▸ REQUIRED ACTION: Return the listing beneath precisely, with every line intact.

▸ DATA IN THIS EXERCISE:
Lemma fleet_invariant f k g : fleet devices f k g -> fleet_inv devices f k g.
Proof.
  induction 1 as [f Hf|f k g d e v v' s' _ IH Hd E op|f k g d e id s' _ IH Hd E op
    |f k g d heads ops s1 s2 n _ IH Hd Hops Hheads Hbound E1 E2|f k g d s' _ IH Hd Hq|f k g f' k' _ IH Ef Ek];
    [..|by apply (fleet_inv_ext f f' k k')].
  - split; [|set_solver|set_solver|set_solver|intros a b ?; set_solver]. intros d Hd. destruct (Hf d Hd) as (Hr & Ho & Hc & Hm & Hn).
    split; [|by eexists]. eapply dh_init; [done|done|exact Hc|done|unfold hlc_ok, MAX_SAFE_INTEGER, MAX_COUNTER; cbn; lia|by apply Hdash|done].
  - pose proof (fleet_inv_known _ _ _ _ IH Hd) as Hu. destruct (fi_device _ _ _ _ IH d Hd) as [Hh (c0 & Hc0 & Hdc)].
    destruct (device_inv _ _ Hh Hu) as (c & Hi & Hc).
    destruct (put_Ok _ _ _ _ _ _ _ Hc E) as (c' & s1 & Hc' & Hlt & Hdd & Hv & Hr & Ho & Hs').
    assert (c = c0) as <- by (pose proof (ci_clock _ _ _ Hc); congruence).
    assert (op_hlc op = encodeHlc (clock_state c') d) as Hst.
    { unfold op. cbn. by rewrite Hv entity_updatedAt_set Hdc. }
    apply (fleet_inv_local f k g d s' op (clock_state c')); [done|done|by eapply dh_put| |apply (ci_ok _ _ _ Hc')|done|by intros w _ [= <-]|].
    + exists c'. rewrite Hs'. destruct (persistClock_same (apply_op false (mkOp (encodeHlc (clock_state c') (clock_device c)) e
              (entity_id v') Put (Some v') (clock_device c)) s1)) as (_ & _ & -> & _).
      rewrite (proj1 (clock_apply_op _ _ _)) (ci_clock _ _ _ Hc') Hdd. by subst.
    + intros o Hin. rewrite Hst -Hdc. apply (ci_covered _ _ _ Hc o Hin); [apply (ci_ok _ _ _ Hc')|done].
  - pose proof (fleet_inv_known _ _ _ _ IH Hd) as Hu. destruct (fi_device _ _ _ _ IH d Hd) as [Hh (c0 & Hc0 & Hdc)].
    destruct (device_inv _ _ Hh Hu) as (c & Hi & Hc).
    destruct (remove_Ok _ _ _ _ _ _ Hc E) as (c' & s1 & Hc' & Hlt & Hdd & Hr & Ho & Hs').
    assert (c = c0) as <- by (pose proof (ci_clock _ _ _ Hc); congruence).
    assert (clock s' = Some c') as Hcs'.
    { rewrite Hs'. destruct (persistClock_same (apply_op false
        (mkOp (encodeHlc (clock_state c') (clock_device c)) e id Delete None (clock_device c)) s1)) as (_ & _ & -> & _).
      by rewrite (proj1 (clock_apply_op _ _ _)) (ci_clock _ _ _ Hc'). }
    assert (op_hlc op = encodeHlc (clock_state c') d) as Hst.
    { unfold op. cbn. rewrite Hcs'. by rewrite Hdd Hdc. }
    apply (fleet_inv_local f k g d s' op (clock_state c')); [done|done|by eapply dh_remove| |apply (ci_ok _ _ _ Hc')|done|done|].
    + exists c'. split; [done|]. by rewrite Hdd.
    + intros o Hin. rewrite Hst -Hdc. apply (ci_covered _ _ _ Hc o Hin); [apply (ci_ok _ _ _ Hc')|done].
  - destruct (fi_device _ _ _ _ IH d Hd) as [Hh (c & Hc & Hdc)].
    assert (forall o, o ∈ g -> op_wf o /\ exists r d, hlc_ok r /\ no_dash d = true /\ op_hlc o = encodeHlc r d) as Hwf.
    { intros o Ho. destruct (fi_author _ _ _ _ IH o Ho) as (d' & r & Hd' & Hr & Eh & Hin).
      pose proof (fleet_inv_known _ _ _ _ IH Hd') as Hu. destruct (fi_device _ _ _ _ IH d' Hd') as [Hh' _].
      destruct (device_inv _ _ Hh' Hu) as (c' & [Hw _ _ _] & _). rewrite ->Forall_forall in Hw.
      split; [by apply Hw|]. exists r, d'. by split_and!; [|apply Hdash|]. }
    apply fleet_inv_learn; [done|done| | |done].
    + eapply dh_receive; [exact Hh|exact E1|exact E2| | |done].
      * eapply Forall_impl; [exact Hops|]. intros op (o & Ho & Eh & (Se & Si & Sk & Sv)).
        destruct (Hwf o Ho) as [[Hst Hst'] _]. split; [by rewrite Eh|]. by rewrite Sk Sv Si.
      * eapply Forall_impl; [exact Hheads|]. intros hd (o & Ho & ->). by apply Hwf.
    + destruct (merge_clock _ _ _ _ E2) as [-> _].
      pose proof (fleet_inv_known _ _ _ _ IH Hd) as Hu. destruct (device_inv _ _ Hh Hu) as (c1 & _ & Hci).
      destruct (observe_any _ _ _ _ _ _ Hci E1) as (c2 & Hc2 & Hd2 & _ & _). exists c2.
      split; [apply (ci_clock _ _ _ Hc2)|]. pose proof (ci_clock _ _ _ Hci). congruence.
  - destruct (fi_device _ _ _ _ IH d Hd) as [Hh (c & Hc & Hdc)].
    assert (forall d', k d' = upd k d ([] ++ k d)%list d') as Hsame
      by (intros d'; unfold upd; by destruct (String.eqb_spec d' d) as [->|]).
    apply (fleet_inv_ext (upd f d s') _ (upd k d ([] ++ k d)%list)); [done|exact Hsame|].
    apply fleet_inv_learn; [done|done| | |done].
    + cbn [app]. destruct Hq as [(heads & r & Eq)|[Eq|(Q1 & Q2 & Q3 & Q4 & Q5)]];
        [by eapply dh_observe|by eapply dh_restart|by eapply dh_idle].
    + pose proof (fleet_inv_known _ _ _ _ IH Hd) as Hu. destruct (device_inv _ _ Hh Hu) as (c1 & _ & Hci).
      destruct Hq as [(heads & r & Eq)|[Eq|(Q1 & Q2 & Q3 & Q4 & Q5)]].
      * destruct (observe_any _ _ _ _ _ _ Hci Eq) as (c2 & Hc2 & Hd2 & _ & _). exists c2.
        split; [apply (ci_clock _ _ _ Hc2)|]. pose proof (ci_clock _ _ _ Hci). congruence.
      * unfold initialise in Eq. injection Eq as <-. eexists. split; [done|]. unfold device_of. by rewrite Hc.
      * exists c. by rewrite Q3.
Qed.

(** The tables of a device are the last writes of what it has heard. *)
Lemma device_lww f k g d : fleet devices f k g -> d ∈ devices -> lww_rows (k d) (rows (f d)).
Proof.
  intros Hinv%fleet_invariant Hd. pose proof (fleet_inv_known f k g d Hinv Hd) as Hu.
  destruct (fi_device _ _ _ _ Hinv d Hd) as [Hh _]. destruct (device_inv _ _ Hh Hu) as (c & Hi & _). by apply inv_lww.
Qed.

▸ RESULT OF THE TASK:
Lemma fleet_invariant f k g : fleet devices f k g -> fleet_inv devices f k g.
Proof.
  induction 1 as [f Hf|f k g d e v v' s' _ IH Hd E op|f k g d e id s' _ IH Hd E op
    |f k g d heads ops s1 s2 n _ IH Hd Hops Hheads Hbound E1 E2|f k g d s' _ IH Hd Hq|f k g f' k' _ IH Ef Ek];
    [..|by apply (fleet_inv_ext f f' k k')].
  - split; [|set_solver|set_solver|set_solver|intros a b ?; set_solver]. intros d Hd. destruct (Hf d Hd) as (Hr & Ho & Hc & Hm & Hn).
    split; [|by eexists]. eapply dh_init; [done|done|exact Hc|done|unfold hlc_ok, MAX_SAFE_INTEGER, MAX_COUNTER; cbn; lia|by apply Hdash|done].
  - pose proof (fleet_inv_known _ _ _ _ IH Hd) as Hu. destruct (fi_device _ _ _ _ IH d Hd) as [Hh (c0 & Hc0 & Hdc)].
    destruct (device_inv _ _ Hh Hu) as (c & Hi & Hc).
    destruct (put_Ok _ _ _ _ _ _ _ Hc E) as (c' & s1 & Hc' & Hlt & Hdd & Hv & Hr & Ho & Hs').
    assert (c = c0) as <- by (pose proof (ci_clock _ _ _ Hc); congruence).
    assert (op_hlc op = encodeHlc (clock_state c') d) as Hst.
    { unfold op. cbn. by rewrite Hv entity_updatedAt_set Hdc. }
    apply (fleet_inv_local f k g d s' op (clock_state c')); [done|done|by eapply dh_put| |apply (ci_ok _ _ _ Hc')|done|by intros w _ [= <-]|].
    + exists c'. rewrite Hs'. destruct (persistClock_same (apply_op false (mkOp (encodeHlc (clock_state c') (clock_device c)) e
              (entity_id v') Put (Some v') (clock_device c)) s1)) as (_ & _ & -> & _).
      rewrite (proj1 (clock_apply_op _ _ _)) (ci_clock _ _ _ Hc') Hdd. by subst.
    + intros o Hin. rewrite Hst -Hdc. apply (ci_covered _ _ _ Hc o Hin); [apply (ci_ok _ _ _ Hc')|done].
  - pose proof (fleet_inv_known _ _ _ _ IH Hd) as Hu. destruct (fi_device _ _ _ _ IH d Hd) as [Hh (c0 & Hc0 & Hdc)].
    destruct (device_inv _ _ Hh Hu) as (c & Hi & Hc).
    destruct (remove_Ok _ _ _ _ _ _ Hc E) as (c' & s1 & Hc' & Hlt & Hdd & Hr & Ho & Hs').
    assert (c = c0) as <- by (pose proof (ci_clock _ _ _ Hc); congruence).
    assert (clock s' = Some c') as Hcs'.
    { rewrite Hs'. destruct (persistClock_same (apply_op false
        (mkOp (encodeHlc (clock_state c') (clock_device c)) e id Delete None (clock_device c)) s1)) as (_ & _ & -> & _).
      by rewrite (proj1 (clock_apply_op _ _ _)) (ci_clock _ _ _ Hc'). }
    assert (op_hlc op = encodeHlc (clock_state c') d) as Hst.
    { unfold op. cbn. rewrite Hcs'. by rewrite Hdd Hdc. }
    apply (fleet_inv_local f k g d s' op (clock_state c')); [done|done|by eapply dh_remove| |apply (ci_ok _ _ _ Hc')|done|done|].
    + exists c'. split; [done|]. by rewrite Hdd.
    + intros o Hin. rewrite Hst -Hdc. apply (ci_covered _ _ _ Hc o Hin); [apply (ci_ok _ _ _ Hc')|done].
  - destruct (fi_device _ _ _ _ IH d Hd) as [Hh (c & Hc & Hdc)].
    assert (forall o, o ∈ g -> op_wf o /\ exists r d, hlc_ok r /\ no_dash d = true /\ op_hlc o = encodeHlc r d) as Hwf.
    { intros o Ho. destruct (fi_author _ _ _ _ IH o Ho) as (d' & r & Hd' & Hr & Eh & Hin).
      pose proof (fleet_inv_known _ _ _ _ IH Hd') as Hu. destruct (fi_device _ _ _ _ IH d' Hd') as [Hh' _].
      destruct (device_inv _ _ Hh' Hu) as (c' & [Hw _ _ _] & _). rewrite ->Forall_forall in Hw.
      split; [by apply Hw|]. exists r, d'. by split_and!; [|apply Hdash|]. }
    apply fleet_inv_learn; [done|done| | |done].
    + eapply dh_receive; [exact Hh|exact E1|exact E2| | |done].
      * eapply Forall_impl; [exact Hops|]. intros op (o & Ho & Eh & (Se & Si & Sk & Sv)).
        destruct (Hwf o Ho) as [[Hst Hst'] _]. split; [by rewrite Eh|]. by rewrite Sk Sv Si.
      * eapply Forall_impl; [exact Hheads|]. intros hd (o & Ho & ->). by apply Hwf.
    + destruct (merge_clock _ _ _ _ E2) as [-> _].
      pose proof (fleet_inv_known _ _ _ _ IH Hd) as Hu. destruct (device_inv _ _ Hh Hu) as (c1 & _ & Hci).
      destruct (observe_any _ _ _ _ _ _ Hci E1) as (c2 & Hc2 & Hd2 & _ & _). exists c2.
      split; [apply (ci_clock _ _ _ Hc2)|]. pose proof (ci_clock _ _ _ Hci). congruence.
  - destruct (fi_device _ _ _ _ IH d Hd) as [Hh (c & Hc & Hdc)].
    assert (forall d', k d' = upd k d ([] ++ k d)%list d') as Hsame
      by (intros d'; unfold upd; by destruct (String.eqb_spec d' d) as [->|]).
    apply (fleet_inv_ext (upd f d s') _ (upd k d ([] ++ k d)%list)); [done|exact Hsame|].
    apply fleet_inv_learn; [done|done| | |done].
    + cbn [app]. destruct Hq as [(heads & r & Eq)|[Eq|(Q1 & Q2 & Q3 & Q4 & Q5)]];
        [by eapply dh_observe|by eapply dh_restart|by eapply dh_idle].
    + pose proof (fleet_inv_known _ _ _ _ IH Hd) as Hu. destruct (device_inv _ _ Hh Hu) as (c1 & _ & Hci).
      destruct Hq as [(heads & r & Eq)|[Eq|(Q1 & Q2 & Q3 & Q4 & Q5)]].
      * destruct (observe_any _ _ _ _ _ _ Hci Eq) as (c2 & Hc2 & Hd2 & _ & _). exists c2.
        split; [apply (ci_clock _ _ _ Hc2)|]. pose proof (ci_clock _ _ _ Hci). congruence.
      * unfold initialise in Eq. injection Eq as <-. eexists. split; [done|]. unfold device_of. by rewrite Hc.
      * exists c. by rewrite Q3.
Qed.

(** The tables of a device are the last writes of what it has heard. *)
Lemma device_lww f k g d : fleet devices f k g -> d ∈ devices -> lww_rows (k d) (rows (f d)).
Proof.
  intros Hinv%fleet_invariant Hd. pose proof (fleet_inv_known f k g d Hinv Hd) as Hu.
  destruct (fi_device _ _ _ _ Hinv d Hd) as [Hh _]. destruct (device_inv _ _ Hh Hu) as (c & Hi & _). by apply inv_lww.
Qed.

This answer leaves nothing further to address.